Nessun taglio, solo controllo dell’aumento della spesa
Comunicato stampa su uno dei temi in votazione il 15 maggio 2022
Il prossimo 15 maggio 2022 il popolo ticinese è chiamato a votare sul decreto legislativo “per il pareggio del conto economico del Cantone entro il 31 dicembre 2025, con misure di contenimento della spesa e senza riversamento di oneri sui Comuni”.
Lo scopo del decreto, come chiaramente indicato nel testo in votazione, non è quello di tagliare prestazioni e penalizzare le fasce più deboli, tanto che non taglia alcuna spesa e non riduce alcun aiuto rispetto a quanto in vigore oggi con le attuali leggi.
Si tratta semplicemente di:
- risanare le finanze pubbliche spendendo con più oculatezza i soldi dei contribuenti, senza aumentarne il carico fiscale;
- bloccare il meccanismo che oggi porta lo Stato a spendere di più di quanto non incassi, utilizzando meglio le risorse necessarie per intervenire in modo mirato ed equilibrato laddove necessario.
Impiegare con maggiore senso di responsabilità le risorse messe a disposizione dello Stato dai cittadini e dalle imprese è un dovere anche verso le generazioni future.
La presunta “macelleria sociale” sbandierata dai referendisti è pura demagogia. Non vi saranno tagli nel sociale, nella sanità, nella formazione e in generale nei servizi al cittadino, settori per i quali la crescita della spesa è al contrario costante. Il contenimento della spesa non significa tagliare, ma solo rallentarne la crescita con un utilizzo più ponderato e oculato dei mezzi a disposizione.

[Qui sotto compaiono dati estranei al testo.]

(** * Weather-Forecast backend: the caching weather lookup

    A shallow embedding of

    - [src/backend/src/services/weatherService.js]
      ([getWeatherByCity], [formatWeatherData] and the module-level
      [cache]),
    - [src/backend/src/controllers/weatherController.js]
      (the request handlers [getWeatherByCity] and [getWeatherByCoords]),
    - [src/backend/src/middleware/errorHandler.js]
      ([errorHandler] and [notFound]), and
    - [src/frontend/src/App.js]
      ([formatTime], [getWeatherEmoji], [fetchWeather] and
      [handleSearch]),

    together with the properties the specification states about them.

    Conventions of the embedding.

    - A JavaScript string is a [string]; every character stands for one
      UTF-16 code unit in the range U+0000..U+00FF (the Latin-1 block), on
      which [toLowerCase] and [trim] below are the ECMAScript functions.
    - The numbers the code computes with are binary64, as the standard
      library's [SpecFloat] specifies them.  A number that the code only
      hands on is kept by its exact value, a rational ([Q]).
    - Every reading of the clock ([Date.now()], [new Date()]) is an
      explicit argument of its own, in milliseconds.
    - The service keeps one module-level cache; it is threaded through as
      an explicit state, next to the log of upstream requests. *)

From Stdlib Require Import ZArith QArith Qround String Ascii List Bool Lia.
From Stdlib Require Import DecimalString Floats.SpecFloat.
From stdpp Require Import base strings gmap.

L’aumento incontrollato della spesa è spesso legato a decisioni politiche più dettate da un calcolo opportunistico che da reali necessità.

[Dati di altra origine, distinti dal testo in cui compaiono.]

(** One turn of the loop of [executemany] up to line 580: the cursor,
    the local [rowcount] and the list [parms]. *)
Definition run_once (bind_count : Z) (self : Cursor.t)
    (parameters : list pyval)
  : Cursor.t * result (Z * list BindParam.t) :=
  match bind_from self 0 (py_slice_to parameters bind_count) with
  | Raise x => (self, Raise x)
  | Return parms =>
      match stmt_get self with
      | Raise x => (self, Raise x)
      | Return _ =>
          let e := ads_execute L (Cursor.runs self) parms in
          let self :=
            Cursor.set_native (S (Cursor.runs self)) (result_rows e) self in
          if negb (succeeded e) then (self, raise_parent_error self)
          else
            match describe_result self e with
            | (self, Raise x) => (self, Raise x)
            | (self, Return rowcount) =>
                (self, Return (rowcount, params_after e))
            end
      end
  end.

(** One whole turn of the loop (lines 567-586). *)
Definition execute_once (bind_count : Z) (self : Cursor.t)
    (parameters : list pyval) : Cursor.t * result (list BindParam.t) :=
  match run_once bind_count self parameters with
  | (self, Raise x) => (self, Raise x)
  | (self, Return (rowcount, parms)) =>
      (Cursor.set_rowcount
         (add_rowcount (Cursor.rowcount self) rowcount) self,
       Return parms)
  end.

(** The loop of line 566; [parms] is [None] while the local variable
    [parms] has not been assigned. *)
Fixpoint execute_each (bind_count : Z) (self : Cursor.t)
    (parms : option (list BindParam.t))
    (seq_of_parameters : list (list pyval))
  : Cursor.t * result (option (list BindParam.t)) :=
  match seq_of_parameters with
  | [] => (self, Return parms)
  | parameters :: rest =>
      match execute_once bind_count self parameters with
      | (self, Raise x) => (self, Raise x)
      | (self, Return parms) => execute_each bind_count self (Some parms) rest
      end
  end.

(** The [try] block of [executemany] (lines 563-586). *)
Definition executemany_try (self : Cursor.t) (operation : pyval)
    (seq_of_parameters : list (list pyval))
  : Cursor.t * result (option (list BindParam.t)) :=
  match new_statement self operation with
  | (self, Raise x) => (self, Raise x)
  | (self, Return _) =>
      match stmt_get self with
      | Raise x => (self, Raise x)
      | Return _ =>
          let bind_count := ads_num_params L in
          let self := Cursor.set_rowcount 0 self in
          execute_each bind_count self None seq_of_parameters
      end
  end.

(** [executemany] (lines 553-591): the cursor as the call leaves it, and
    what the call returns or raises. *)
Definition executemany (self : Cursor.t) (operation : pyval)
    (seq_of_parameters : list (list pyval))
  : Cursor.t * result (list pyval) :=
  match executemany_try self operation seq_of_parameters with
  | (self, Raise x) => (Cursor.set_rowcount (-1) self, Raise x)
  | (self, Return None) => (self, Raise UnboundLocalError)
  | (self, Return (Some parms)) =>
      (self, collect (λ param, valueof (BindParam.value param)) parms)
  end.

(** [execute] (lines 593-594). *)
Definition execute (self : Cursor.t) (operation : pyval)
    (parameters : list pyval) : Cursor.t * result pyval :=
  let '(self, r) := executemany self operation [parameters] in
  (self, let! _ := r in Return VNone).

(** [values] (lines 600-609), run to its end on the row the library is
    positioned on. *)
Definition values (self : Cursor.t) (row : list DataValue.t)
  : result (list pyval) :=
  let! _ := get_stmt self in
  collect valueof row.

(** One [next] on the generator that [rows()] returns (lines 611-617).
    [started] is false for the first [next], which runs the test of line
    612; a result of [None] is the end of the iteration. *)
Definition rows_next (started : bool) (self : Cursor.t)
  : Cursor.t * result (option (list pyval)) :=
  if negb started
     && negb (match Cursor.description self with
              | Some (_ :: _) => true
              | _ => false
              end)
  then (self, Raise InterfaceError)
  else
    match get_stmt self with
    | Raise x => (self, Raise x)
    | Return _ =>
        match Cursor.pending self with
        | [] => (self, Return None)
        | row :: rest =>
            let self := Cursor.set_native (Cursor.runs self) rest self in
            (self, let! vs := values self row in Return (Some vs))
        end
    end.

(** [zip(range(n), self.rows())] collected in a list: [range] is asked
    first, and the generator is not resumed once [range] is used up. *)
Fixpoint zip_range_rows (n : nat) (started : bool) (self : Cursor.t)
  : Cursor.t * result (list (list pyval)) :=
  match n with
  | O => (self, Return [])
  | S n' =>
      match rows_next started self with
      | (self, Raise x) => (self, Raise x)
      | (self, Return None) => (self, Return [])
      | (self, Return (Some row)) =>
          let '(self, more) := zip_range_rows n' true self in
          (self, let! rows := more in Return (row :: rows))
      end
  end.

(** [fetchmany] (lines 620-623); [size] is [None] when not given. *)
Definition fetchmany (self : Cursor.t) (size : option Z)
  : Cursor.t * result (list (list pyval)) :=
  let size := match size with
              | None => Cursor.arraysize self
              | Some n => n
              end in
  zip_range_rows (Z.to_nat size) false self.

(** [fetchone] (lines 625-629). *)
Definition fetchone (self : Cursor.t)
  : Cursor.t * result (option (list pyval)) :=
  let '(self, fetched) := fetchmany self (Some 1) in
  (self,
   let! rows := fetched in
   match rows with
   | row :: _ => Return (Some row)
   | [] => Return None
   end).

Le manovre di rientro degli anni scorsi sono riuscite a riportare in equilibrio i conti pre-pandemici dello Stato, ma la situazione delle finanze cantonali rimane fragile.
È un fatto però che oggi la spesa per i dipendenti pubblici, per il funzionamento della macchina dello Stato e per i sussidi (le tre voci che possono essere oggetto di misure di contenimento) in dieci anni è aumentata di oltre il 30%, in cifre: 709 milioni di franchi.
Anche per i contribuenti ticinesi rispetto al 2010 il carico fiscale è aumentato di 364 milioni di franchi in un decennio.
Senza dimenticare una voce spesso ignorata, cioè quella delle varie tasse (non le imposte), aumentate senza necessità di consultazione popolare e che sono lievitate di 63 milioni di franchi rispetto al 2010. Significativo è che le imposte pagate dai contribuenti ticinesi (senza tenere conto delle imprese) non basta per pagare i salari e i costi derivanti dai salari degli impiegati pubblici.
In questo contesto è più che ragionevole sostenere una proposta che mira a limitare l’aumento incontrollato della spesa, senza toccare le fasce più deboli e le necessità manifeste, che obbliga a utilizzare i soldi dei contribuenti solo per interventi necessari e che impedisce aumenti di imposte che colpirebbero in maniera importante le cittadine, i cittadini e le aziende.
Le strumentali accuse al mondo economico di avere sfruttato lo Stato durante la pandemia, tagliandone ora le risorse non ha alcun fondamento per tre motivi:
- I crediti concessi alle aziende sono da rimborsare e non costituiscono regali;
- Non sono stati regali nemmeno gli aiuti IPG e del lavoro ridotto, visto che si tratta di assicurazioni finanziate con i mezzi delle aziende e delle/dei dipendenti a tutela dei posti di lavoro;
- I contributi a fondo perso sono andati a chi è stato costretto a chiudere per decisione dell’Autorità e si è trovato impedito per ordine superiore a esercitare la sua attività. Un’indennità più che dovuta.